== PROVIDED DATA

(** C30: dispatch authority is earned.  After any history of a pane's captures, failed
    ones included, if the latest row is dispatchable then some two consecutive
    captures, the minimum gap or more apart, were both idle, every capture since
    succeeded and was idle, and less than the validity window has passed since.  The state
    each tick leaves is assumed to be the one the next tick loads: it is saved every time. *)
Theorem dispatchable_is_proven `{Unicode} hasher id ep excluded ts t m o :
  pane_tick hasher id ep excluded (pane_run hasher id ep excluded ts) t = (m, Some o) →
  is_dispatchable_at o (t_now t) = true →
  ∃ l1 t1 t2 l2, app ts [t] = app l1 (t1 :: t2 :: l2) ∧
    idle_tick t1 ∧ idle_tick t2 ∧ Forall idle_tick l2 ∧
    (t_now t1 + MIN_GAP_SECS <= t_now t2)%N ∧
    (t_now t1 <= t_now t)%N ∧ (t_now t < t_now t2 + DISPATCHABLE_VALIDITY_SECS)%N.
Proof.
  pose proof (pane_run_memory hasher id ep excluded ts) as Hm. revert Hm.
  generalize (pane_run hasher id ep excluded ts). intros m0 Hm Ht Hd.
  unfold pane_tick in Ht. destruct (t_capture t) as [cap|] eqn:Hcap; [|done].
  injection Ht as _ <-. unfold is_dispatchable_at in Hd. cbn [co_state co_evidence] in Hd.
  apply andb_true_iff in Hd as [Hi Hd].
  destruct (derive_dispatchable_evidence _ _ _ _ _) as [e|] eqn:He; [|done].
  assert (idle_proof (app ts [t]) e) as (l1 & t1 & t2 & l2 & Hts & H1 & H2 & Hl2 & Hgap & ->).
  { by eapply derived_proof; [exact Hm|exact Hcap|..|exact He]. }
  exists l1, t1, t2, l2. unfold is_fresh_at in Hd. cbn in Hd. unbool.
  split_and!; try done. unfold sat_add64 in *. lia.
Qed.

Example dispatchable_is_proven_witness :
  let H := ascii_only in
  let tick := λ n, MkTick (Some "Opus 5 π") n 1 in
  is_dispatchable_at (MkCapacity "%7" Idle (LUnproven "gap_too_short")
    (Some (MkEvidence 100 330))) 240 = true ∧
  ∃ l1 t1 t2 l2, [tick 100; tick 180; tick 240] = app l1 (t1 :: t2 :: l2) ∧
    idle_tick t1 ∧ idle_tick t2 ∧ Forall idle_tick l2 ∧
    (t_now t1 + MIN_GAP_SECS <= t_now t2)%N ∧
    (t_now t1 <= 240)%N ∧ (240 < t_now t2 + DISPATCHABLE_VALIDITY_SECS)%N.
Proof.
  split; [reflexivity|].
  apply (@dispatchable_is_proven ascii_only (λ _, 0%N) "%7" "e" false
    [MkTick (Some "Opus 5 π") 100 1; MkTick (Some "Opus 5 π") 180 1]
    (MkTick (Some "Opus 5 π") 240 1)
    (MkMemory (Some (MkObs "%7" Idle 0 240 "e" 1 "240")) (Some (MkEvidence 100 330)))
    (MkCapacity "%7" Idle (LUnproven "gap_too_short") (Some (MkEvidence 100 330))));
    vm_compute; reflexivity.
Defined.
Lemma load_commits cs st :
  fold_left load_fields (map (λ rs, ["commit"; rs.1; rs.2]) cs) st =
  MkState (last_tick st) (last_blocker st) (blocker_streak st) (red_streak st) (panes st)
    (previous_panes st) (app (commits st) cs) (owner_pid st) (observation_epoch st)
    (next_observation_sequence st) (evidence st).
Proof.
  revert st. induction cs as [|[r s] cs IH]; intros st.
  { cbn. rewrite List.app_nil_r. by destruct st. }
  cbn [map fold_left fst snd]. rewrite IH.
  change (load_fields st ["commit"; r; s]) with (push_commit st r s).
  cbn. by rewrite <- List.app_assoc.
Qed.

Lemma load_observation_fields st tag o :
  plain_observation o →
  load_fields st (observation_fields tag o) =
  if bool_decide (tag = "previous_pane") then push_previous st o
  else if bool_decide (tag = "pane") then push_pane st o else st.
Proof.
  intros Ho. pose proof (parse_record_back tag o Ho) as Hp.
  unfold observation_fields in *. cbn [load_fields]. by rewrite Hp.
Qed.

Lemma load_previous os st :
  Forall plain_observation os →
  fold_left load_fields (map (observation_fields "previous_pane") os) st =
  MkState (last_tick st) (last_blocker st) (blocker_streak st) (red_streak st) (panes st)
    (app (previous_panes st) os) (commits st) (owner_pid st) (observation_epoch st)
    (next_observation_sequence st) (evidence st).
Proof.
  intros Hos. revert st. induction Hos as [|o os Ho Hos IH]; intros st.
  { cbn. rewrite List.app_nil_r. by destruct st. }
  cbn [map fold_left]. rewrite IH, load_observation_fields by done.
  change (bool_decide ("previous_pane" = "previous_pane")) with true.
  cbn. by rewrite <- List.app_assoc.
Qed.

Lemma load_panes os st :
  Forall plain_observation os →
  fold_left load_fields (map (observation_fields "pane") os) st =
  MkState (last_tick st) (last_blocker st) (blocker_streak st) (red_streak st)
    (app (panes st) os) (previous_panes st) (commits st) (owner_pid st)
    (observation_epoch st) (next_observation_sequence st) (evidence st).
Proof.
  intros Hos. revert st. induction Hos as [|o os Ho Hos IH]; intros st.
  { cbn. rewrite List.app_nil_r. by destruct st. }
  cbn [map fold_left]. rewrite IH, load_observation_fields by done.
  change (bool_decide ("pane" = "previous_pane")) with false.
  change (bool_decide ("pane" = "pane")) with true.
  cbn. by rewrite <- List.app_assoc.
Qed.

Lemma plain_observation_fields tag o :
  plain tag → plain_observation o → Forall plain (observation_fields tag o).
Proof.
  intros Ht (Hi & He & Hc & _). unfold observation_fields.
  repeat constructor; auto using plain_show, plain_label.
Qed.

Lemma save_records_plain st :
  state_wf st → Forall (λ r, r ≠ [] ∧ Forall plain r) (save_records st).
Proof.
  intros (_ & _ & _ & _ & _ & Hep & Hlb & Hev & Hco & Hpp & Hpa). unfold save_records.
  rewrite !Forall_app, !Forall_map. split_and!.
  - repeat constructor; auto using plain_show; done.
  - eapply Forall_impl; [exact Hev|]. intros [i e] (Hi & _). cbn in *.
    split; [done|]. repeat constructor; auto using plain_show.
  - eapply Forall_impl; [exact Hco|]. intros [r s] [Hr Hs]. cbn in *.
    split; [done|]. repeat constructor; auto.
  - eapply Forall_impl; [exact Hpp|]. intros o Ho.
    split; [done|]. by apply plain_observation_fields.
  - eapply Forall_impl; [exact Hpa|]. intros o Ho.
    split; [done|]. by apply plain_observation_fields.
Qed.
(** from 1970 on, [unix_from_civil] accepts exactly the fields of month 1-12, day
    1-31, hour up to 23, minute up to 59 and second up to 60, and then returns the
    seconds counted year by year and month by month in the Gregorian calendar (a day
    past the month's end runs into the next month); it never overflows for a year of
    32 bits. *)
Theorem unix_from_civil_gregorian n m d hh mm ss t :
  Z.of_nat n <= 2147483647 →
  unix_from_civil (1970 + Z.of_nat n) m d hh mm ss = Some t ↔
    civil_fields m d hh mm ss ∧ Z.of_N t = civil_secs n m d hh mm ss.
Proof.
  intros Hn. unfold unix_from_civil.
  destruct (negb _ || _ || _ || _ || _ || _) eqn:Hg.
  { split; [done|]. intros [Hf%civil_guard _]. congruence. }
  apply civil_guard in Hg. pose proof Hg as (Hm & Hd & Hhh & Hmm & Hss).
  pose proof (civil_days n m d Hm) as Hdays. cbv zeta in Hdays |- *. rewrite Hdays.
  pose proof (days_of_years_bound n).
  pose proof (days_of_months_bound (1970 + Z.of_nat n) (N.to_nat m - 1)).
  unfold civil_secs. set (D := days_of_years n + _ + _ - 1) in *.
  assert (0 <= D <= 800000000000) by lia.
  do 4 (rewrite i64_checked_small by lia; cbn [mbind option_bind]).
  rewrite (proj2 (Z.ltb_ge _ 0)) by lia. split.
  - intros [= <-]. split; [done|]. lia.
  - intros [_ Ht]. f_equal. lia.
Qed.

(** A leap day of 2024, and a 31 February that is 2 March. *)
Lemma unix_from_civil_gregorian_witness :
  Z.of_nat 54 <= 2147483647 ∧
  (unix_from_civil 2024 2 31 0 0 60 = Some 1709337660%N).
Proof.
  split; [lia|].
  apply (proj2 (unix_from_civil_gregorian 54 2 31 0 0 60 1709337660 ltac:(lia))).
  split; [unfold civil_fields; lia | vm_compute; reflexivity].
Defined.

Close Scope Z_scope.

(** ** The newest acknowledgement. *)

Lemma enumerate_app {A} (l k : list A) i :
  enumerate i (l ++ k) = (enumerate i l ++ enumerate (i + N.of_nat (length l)) k)%list.
Proof.
  revert i. induction l as [|x l IH]; intros i; cbn [app enumerate length].
  - by rewrite N.add_0_r.
  - rewrite IH. do 3 f_equal. lia.
Qed.

(** The key of a comment: its time (0 when it has none) and its row. *)
Definition ack_key (j : nat) (c : AckComment) : N * N := (default 0 (created_at c), N.of_nat j).

(** A comment acknowledges the pane [got] for a bead: it starts with the bead's
    acknowledgement, the pane is what stands before the first dash, that pane is the asked
    one or one of the session, and when the time of the dispatch is known the comment is
    dated after it. *)
Definition acknowledges (r : AckReadback) (bead pane : string) (session : list string)
    (c : AckComment) (got : string) : Prop :=
  (∃ rest tail, text c = "ACK " +:+ ack_token bead +:+ " on " +:+ rest ∧ split_once " -- " rest = Some (got, tail)) ∧
  (got = pane ∨ got ∈ session) ∧
  match dispatch_issued_at r with
  | Some issued => ∃ t, created_at c = Some t ∧ (issued < t)%N
  | None => True
  end.

Lemma ack_of_iff r bead pane session c got :
  ack_of r bead pane session c = Some got ↔ acknowledges r bead pane session c got.
Proof.
  assert (is_fresh r (created_at c) = true ↔
    match dispatch_issued_at r with Some issued => ∃ t, created_at c = Some t ∧ (issued < t)%N | None => True end) as Hfresh.
  { unfold is_fresh. destruct (dispatch_issued_at r); [|done]. destruct (created_at c); [rewrite N.ltb_lt|]; naive_solver. }
  assert (∀ g, bool_decide (g = pane) || existsb (λ i, bool_decide (i = g)) session = true ↔ g = pane ∨ g ∈ session) as Hsession.
  { intros g. rewrite orb_true_iff, bool_decide_eq_true, existsb_exists. f_equiv.
    split; [intros (x & Hx & ->%bool_decide_eq_true); by apply list_elem_of_In|].
    intros Hg. exists g. split; [by apply list_elem_of_In|by apply bool_decide_eq_true]. }
  unfold acknowledges, ack_of. rewrite <-Hfresh. split.
    intros (rest & Hrest & Hr)%bind_Some. revert Hr. intros ([g tail] & Hs & Hr)%bind_Some.
    destruct (is_fresh _ _); [|done]. destruct (_ || _) eqn:Hg; [|done]. injection Hr as <-.
    split_and!; [|by apply Hsession|done]. exists rest, tail. split; [|done]. apply strip_prefix_Some in Hrest as ->. by rewrite !str_app_assoc.
  - intros ((rest & tail & -> & Hs) & Hg%Hsession & Hf). rewrite !str_app_assoc, strip_prefix_app. cbn.
    rewrite Hs. cbn. by rewrite Hf, Hg.
Qed.

(** Comment [i] acknowledges [got], and every other acknowledging comment is older. *)
Definition newest_ack (r : AckReadback) (bead pane : string) (session : list string)
    (i : nat) (c : AckComment) (got : string) : Prop :=
  comments r !! i = Some c ∧ acknowledges r bead pane session c got ∧
  ∀ j c' got', comments r !! j = Some c' → acknowledges r bead pane session c' got' →
    j ≠ i → newer (ack_key j c') (ack_key i c).

Lemma newest_fold r bead pane session l :
  match fold_left (newest_step r bead pane session) (enumerate 0 l) None with
  | None => ∀ j c, l !! j = Some c → ack_of r bead pane session c = None
  | Some (ts, ix, got, t) => ∃ i c, l !! i = Some c ∧ (ts, ix) = ack_key i c ∧ t = text c ∧
      ack_of r bead pane session c = Some got ∧
      ∀ j c' got', l !! j = Some c' → ack_of r bead pane session c' = Some got' →
        j ≠ i → newer (ack_key j c') (ack_key i c)
  end.
Proof.
  induction l as [|x l IH] using rev_ind; [done|].
  rewrite enumerate_app, fold_left_app. cbn [enumerate fold_left].
  rewrite N.add_0_l. unfold newest_step at 1. cbn [fst snd].
  assert (Hlast : ∀ j c, (l ++ [x])%list !! j = Some c → l !! j = Some c ∨
            (j = length l ∧ c = x)).
  { intros j c [Hl|[Hj Hx]]%lookup_app_Some; [by left|right].
    apply list_lookup_singleton_Some in Hx as [? ->]. split; [lia|done]. }
  assert (Hlen : ∀ j c, l !! j = Some c → (j < length l)%nat)
    by (intros j c Hj; by apply lookup_lt_Some in Hj).
  destruct (ack_of r bead pane session x) as [gx|] eqn:Hx;
    destruct (fold_left _ _ None) as [[[[ts ix] got] t]|].
  - destruct IH as (i & c & Hi & [= -> ->] & -> & Hc & Hall).
    destruct (_ || _) eqn:Htake; unfold ack_key, newer in *; cbn [fst snd] in *.
    + rewrite orb_true_iff, andb_true_iff, !N.ltb_lt, N.eqb_eq in Htake.
      exists (length l), x. rewrite lookup_app_r, Nat.sub_diag by lia.
      split_and!; try done.
      intros j c' g' [Hj|[-> _]]%Hlast Hg Hne; [|done].
      destruct (base.decide (j = i)) as [->|Hji].
      * assert (c' = c) as -> by congruence. lia.
      * pose proof (Hall _ _ _ Hj Hg Hji). lia.
    + rewrite orb_false_iff, andb_false_iff, !N.ltb_ge, N.eqb_neq in Htake.
      exists i, c. rewrite lookup_app_l by eauto. split_and!; try done.
      intros j c' g' [Hj|[-> ->]]%Hlast Hg Hne; [eauto|].
      pose proof (Hlen _ _ Hi). lia.
  - exists (length l), x. rewrite lookup_app_r, Nat.sub_diag by lia. split_and!; try done.
    intros j c' g' [Hj|[-> _]]%Hlast Hg Hne; [|done]. by rewrite (IH _ _ Hj) in Hg.
  - destruct IH as (i & c & Hi & Hk & -> & Hc & Hall). exists i, c.
    rewrite lookup_app_l by eauto. split_and!; try done.
    intros j c' g' [Hj|[-> ->]]%Hlast Hg Hne; [eauto|congruence].
  - intros j c [Hj|[-> ->]]%Hlast; eauto.
Qed.

Lemma newer_asym a b : newer a b → newer b a → False.
Proof. unfold newer. lia. Qed.

Lemma newest_ack_unique r bead pane session i c got i' c' got' :
  newest_ack r bead pane session i c got → newest_ack r bead pane session i' c' got' →
  i = i' ∧ c = c' ∧ got = got'.
Proof.
  intros (Hi & Hc & Hall) (Hi' & Hc' & Hall').
  destruct (base.decide (i = i')) as [->|Hne].
  { assert (c = c') as -> by congruence. apply ack_of_iff in Hc, Hc'. split_and!; congruence. }
  exfalso. eapply newer_asym; [eapply Hall'|eapply Hall]; eauto.
Qed.

(** Either nothing acknowledges, or one comment is the newest that does. *)
Lemma match_verdict_cases r bead pane session : rb_bead_id r = bead →
  (match_verdict_in_session r bead pane session = AckMissing ∧
   ∀ c got, c ∈ comments r → ¬ acknowledges r bead pane session c got) ∨
  (∃ i c got, newest_ack r bead pane session i c got ∧
   match_verdict_in_session r bead pane session =
     if bool_decide (got = pane) then Matched (text c) else PaneMismatch_ pane got).
Proof.
  intros Hb. unfold match_verdict_in_session. rewrite bool_decide_true by done. cbn [negb].
  pose proof (newest_fold r bead pane session (comments r)) as Hf.
  destruct (fold_left _ _ None) as [[[[ts ix] got] t]|].
  - right. destruct Hf as (i & c & Hi & _ & -> & Hc & Hall).
    exists i, c, got. split; [|done]. split; [done|]. split; [by apply ack_of_iff|].
    intros j c' got' Hj Ha%ack_of_iff. by eapply Hall.
  - left. split; [done|]. intros c got [j Hj]%list_elem_of_lookup Ha%ack_of_iff. by rewrite (Hf _ _ Hj) in Ha.
Qed.

(** the read-back of a bead is decided by the newest comment (by time, then by row)
    that acknowledges it, after the dispatch, on the pane or another pane of the
    session: it is matched when that comment names the pane, a mismatch when it names
    another, and missing exactly when the bead differs or no comment acknowledges. *)
Theorem newest_ack_wins r bead pane session :
  (∀ t, match_verdict_in_session r bead pane session = Matched t ↔
     rb_bead_id r = bead ∧ ∃ i c, newest_ack r bead pane session i c pane ∧ text c = t) ∧
  (∀ e g, match_verdict_in_session r bead pane session = PaneMismatch_ e g ↔
     rb_bead_id r = bead ∧ e = pane ∧ g ≠ pane ∧
     ∃ i c, newest_ack r bead pane session i c g) ∧
  (match_verdict_in_session r bead pane session = AckMissing ↔
     (rb_bead_id r = bead → ∀ c got, c ∈ comments r → ¬ acknowledges r bead pane session c got)).
Proof.
  destruct (base.decide (rb_bead_id r = bead)) as [Hb|Hb].
  2: { unfold match_verdict_in_session. rewrite bool_decide_false by done. naive_solver. }
  destruct (match_verdict_cases r bead pane session Hb)
    as [[-> Hnone]|(i & c & got & Hnew & ->)].
  - assert (∀ i c g, newest_ack r bead pane session i c g → False) as Hno.
    { intros i c g (Hi & Hg & _). apply list_elem_of_lookup_2 in Hi. by eapply Hnone. }
    naive_solver.
  - assert (∃ c g, c ∈ comments r ∧ acknowledges r bead pane session c g) as (c0 & g0 & Hc0 & Hn0).
    { destruct Hnew as (Hi & Hg & _). exists c, got. split; [by eapply list_elem_of_lookup_2|done]. }
    assert (∀ i' c' g', newest_ack r bead pane session i' c' g' → c' = c ∧ g' = got) as Hu.
    { intros i' c' g' H'. by destruct (newest_ack_unique _ _ _ _ _ _ _ _ _ _ H' Hnew)
        as (-> & -> & ->). }
    destruct (bool_decide (got = pane)) eqn:Hg; unbool; [subst got|];
      (split; [|split; [|split; [done|intros Hall; by destruct (Hall Hb _ _ Hc0 Hn0)]]]).
    + intros t. split; [intros [= <-]; eauto|].
      intros (_ & i' & c' & [-> _]%Hu & <-). done.
    + intros e g. split; [done|]. intros (_ & _ & Hne & i' & c' & [_ ->]%Hu). done.
    + intros t. split; [done|]. intros (_ & i' & c' & [_ ->]%Hu & _). done.
    + intros e g. split; [intros [= <- <-]; eauto 10|].
      intros (_ & -> & _ & i' & c' & [_ ->]%Hu). done.
Qed.

(** ** The published verdict. *)

Section Published.

Context (i : AckStageInput).

Let match_v := match_verdict_in_session (ack i) (in_bead_id i) (in_pane_id i) (session_pane_ids i).
Let receiver := assess_receiver_receipt (in_pane_id i) (pre_send i) (post_send i).
Let ntm := supports_delivery_claim (in_transport i).

(** The receiver states that end a dispatch: nothing more is sent. *)
Definition terminal_receiver (v : ReceiptVerdict) : Prop :=
  (∃ p, v = Dead p) ∨ (∃ p, v = Indeterminate p DialogOpen) ∨
  (∃ p, v = NoReceipt p WedgedUnsubmitted).

Lemma assess_confirmed :
  is_confirmed (assess i) = true ↔ ntm = true ∧ ∃ c, match_v = Matched c.
Proof.
  unfold is_confirmed, assess. fold receiver match_v ntm. cbn [action delivery transport ack_comment].
  destruct match_v as [c| |e g]; cbn; fold ntm.
  - destruct ntm eqn:Hn; cbn; [naive_solver|].
    rewrite andb_false_r. naive_solver.
  - rewrite andb_false_r. naive_solver.
  - rewrite !andb_false_r. naive_solver.
Qed.

Lemma assess_transport : transport (assess i) = in_transport i.
Proof. done. Qed.

Lemma assess_retry_bound p a m :
  action (assess i) = Retry p a m →
  m = MAX_RETRY_ATTEMPTS ∧ (attempts_so_far i < m)%N ∧ a = (attempts_so_far i + 1)%N.
Proof.
  unfold assess. cbn [action]. generalize (delivery (assess i)). intros _.
  match goal with |- decide ?d _ = _ → _ => generalize d end. intros d.
  unfold decide, decide_remeasure.
  destruct d as [| |? []| |? []]; cbn; repeat case_match; unbool; naive_solver.
Qed.

(** Without a match, the transport's limit and the missing ack only turn a confirmed
    receipt into one to measure again; every other receiver verdict is acted on. *)
Lemma assess_action_missing : match_v = AckMissing →
  action (assess i) =
    match receiver with
    | ReceiptConfirmed p _ _ _ => decide_remeasure (if ntm then in_pane_id i else p) (attempts_so_far i)
    | v => decide v (attempts_so_far i)
    end.
Proof.
  intros Hm. unfold assess. fold receiver match_v. rewrite Hm. cbn [action].
  unfold limited_delivery. fold ntm. destruct receiver; try done. by destruct ntm.
Qed.

Lemma receiver_never_acked p c : receiver ≠ AckConfirmed p c.
Proof.
  unfold receiver, assess_receiver_receipt. repeat case_match; try done; cbv zeta; repeat case_match; done.
Qed.

End Published.

Lemma decide_remeasure_cases p a :
  (∃ n m, decide_remeasure p a = Retry p n m) ∨ (∃ n, decide_remeasure p a = RetryExhausted p n).
Proof. unfold decide_remeasure. case_match; eauto. Qed.
(* ===== verification/AckSpine.v ===== *)
(** * The ack spine (crates/ack-spine/src/: authorities.rs, ack.rs, ledger.rs, spine.rs)

    One dispatch records three independent facts (the transport's, the receiver's and
    the tracker's) through a step ledger; a durable marker written before the first step
    blocks a retry until all three agree.

    The caller's context, the clock and the file system are the environment: an
    operation takes the outcome of each checkpoint, clock reading and file operation it
    performs as an argument, so a theorem about every argument is about every schedule of
    cancellations and faults. *)

From stdpp Require Import base countable numbers list option strings pretty.
From Stdlib Require Import NArith ZArith Ascii Lia.
From S2P Require Import Prelude RustStr Json TickMonitor Receipt.

Open Scope N_scope.
Open Scope string_scope.

Definition show_Z (z : Z) : string := pretty z.

(** ** The three authorities. *)

Inductive TransportAuthority := Succeeded (receipt : string) | TFailed (detail : string).

Inductive DeliveryAuthority := Observed (receipt : ReceiptVerdict) | NotObserved (reason : string).

Inductive AckAuthority := ReadBack (bead_id comment_id : string) | NotReadBack (reason : string).

Record AckEvidence := MkEvidence {
  ev_transport : TransportAuthority; ev_delivery : DeliveryAuthority;
  ev_acknowledgement : AckAuthority }.

Definition transport_succeeded (e : AckEvidence) : bool :=
  match ev_transport e with Succeeded _ => true | TFailed _ => false end.

Definition delivery_observed (e : AckEvidence) : bool :=
  match ev_delivery e with Observed (ReceiptConfirmed _ _ _ _) => true | _ => false end.

Definition acknowledgement_read_back (e : AckEvidence) : bool :=
  match ev_acknowledgement e with ReadBack _ _ => true | NotReadBack _ => false end.

Definition fully_acknowledged (e : AckEvidence) : bool :=
  transport_succeeded e && delivery_observed e && acknowledgement_read_back e.
Lemma last_status_snoc s h e : last_status s (app h [e]) = event_status e.
Proof. unfold last_status. by rewrite last_snoc. Qed.

Lemma select_inv b t o a id l : select b t o a id = Ok l → lc_inv l.
Proof.
  unfold select. destruct (blank o); [done|]. intros [= <-].
  constructor; simpl; try done.
  - eexists _, []. done.
  - apply NoDup_singleton.
  - set_solver.
  - set_solver.
  - set_solver.
Qed.

(** The part of the invariant about the history follows from the step alone. *)
Lemma stepped_history o l l' :
  stepped o l l' → lc_inv l →
  (∃ e h, history l' = e :: h ∧ event_status e = Selected ∧
    path Selected h ∧ last_status Selected h = state l') ∧
  NoDup (event_id <$> history l') ∧
  (∀ id, id ∈ seen_events l' ↔ id ∈ event_id <$> history l').
Proof.
  intros (e & Hedge & Hst & Hid & Hfresh & Hh & Hs & _) I.
  destruct (inv_history _ I) as (e0 & h & Hh0 & He0 & Hp & Hl).
  split_and!.
  - exists e0, (app h [e]). rewrite Hh, Hh0, path_snoc, last_status_snoc, Hl, Hst. done.
  - rewrite Hh, fmap_app. apply NoDup_app. split_and!.
    + apply (inv_ids _ I).
    + intros x Hx Hin. apply list_elem_of_singleton in Hin as ->.
      rewrite <-(inv_seen _ I), Hid in Hx. done.
    + apply NoDup_singleton.
  - intros x. rewrite Hs, Hh, fmap_app, elem_of_union, elem_of_app, (inv_seen _ I), elem_of_singleton.
    simpl. rewrite list_elem_of_singleton, Hid. tauto.
Qed.

(** Take the call apart, close the history clauses by [stepped_history], and leave
    the other clauses of the invariant with the old ones in the context. *)
Ltac inv_step H I S :=
  lm_inv H; unbool; destruct (stepped_history _ _ _ S I) as (? & ? & ?);
  pose proof (inv_receiver _ I); pose proof (inv_verified _ I);
  pose proof (inv_grading _ I); pose proof (inv_fix _ I); pose proof (inv_passed _ I); pose proof (inv_blocked _ I);
  constructor; [assumption..| | | | | |]; cbn; try done;
  try (intros K; exfalso; clear -K; set_solver);
  try (intros ? ?; simplify_eq;
       first [ by split_and!; [done..|apply elem_of_union_l, elem_of_singleton]
             | edestruct inv_receiver as (? & ? & ? & ?); [done..|];
               split_and!; [done..|by apply elem_of_union_r] ]).

Lemma exec_ok_inv o l l' : exec o l = (l', Ok tt) → lc_inv l → lc_inv l'.
Proof.
  intros H I. pose proof (exec_ok_stepped _ _ _ H) as S.
  destruct o as [r|id|ev p|id g|r p|id|p|id b p]; cbn [exec] in H.
  - unfold dispatch in H. inv_step H I S.
  - unfold mark_ungraded in H. inv_step H I S.
  - unfold verify_receiver in H. inv_step H I S.
  - unfold start_grading in H. inv_step H I S. eauto.
  - unfold grade in H. destruct (grade_result r) eqn:Hr; inv_step H I S.
    intros _. do 2 eexists. cbn. split_and!; by eauto.
  - unfold close in H. assert (state l ∈ [GradedPass]) as Hst by (lm_inv H; by unbool).
    apply list_elem_of_singleton in Hst.
    assert (peer_passed l) as (g & rc & ?) by (apply (inv_passed _ I); rewrite Hst; set_solver).
    inv_step H I S. intros _. by exists g, rc.
  - unfold require_redispatch in H. inv_step H I S.
  - unfold block in H. inv_step H I S. eauto.
Qed.

Lemma exec_inv o l : lc_inv l → lc_inv (exec o l).1.
Proof.
  intros I. destruct (exec o l) as [l' [[]|e]] eqn:H; simpl.
  - by eapply exec_ok_inv.
  - by apply exec_err_unchanged in H as ->.
Qed.

Lemma run_inv ops l : lc_inv l → lc_inv (run ops l).
Proof. revert l. induction ops as [|o ops IH]; intros l I; [done|]. by apply IH, exec_inv. Qed.

(** ** Properties. *)

Lemma path_last_edge s h e :
  path s (app h [e]) → edge (last_status s h) (event_kind e) (event_status e).
Proof. rewrite path_snoc. naive_solver. Qed.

====

● WORK INSTRUCTIONS
Could you restate word for word the lines above from the one containing "split; [done|]. repeat constructor; auto using" through the one containing "(** from 1970", both included, and nothing else?

● OUTPUT OF THE TASK
    split; [done|]. repeat constructor; auto using plain_show.
  - eapply Forall_impl; [exact Hco|]. intros [r s] [Hr Hs]. cbn in *.
    split; [done|]. repeat constructor; auto.
  - eapply Forall_impl; [exact Hpp|]. intros o Ho.
    split; [done|]. by apply plain_observation_fields.
  - eapply Forall_impl; [exact Hpa|]. intros o Ho.
    split; [done|]. by apply plain_observation_fields.
Qed.
(** from 1970 on, [unix_from_civil] accepts exactly the fields of month 1-12, day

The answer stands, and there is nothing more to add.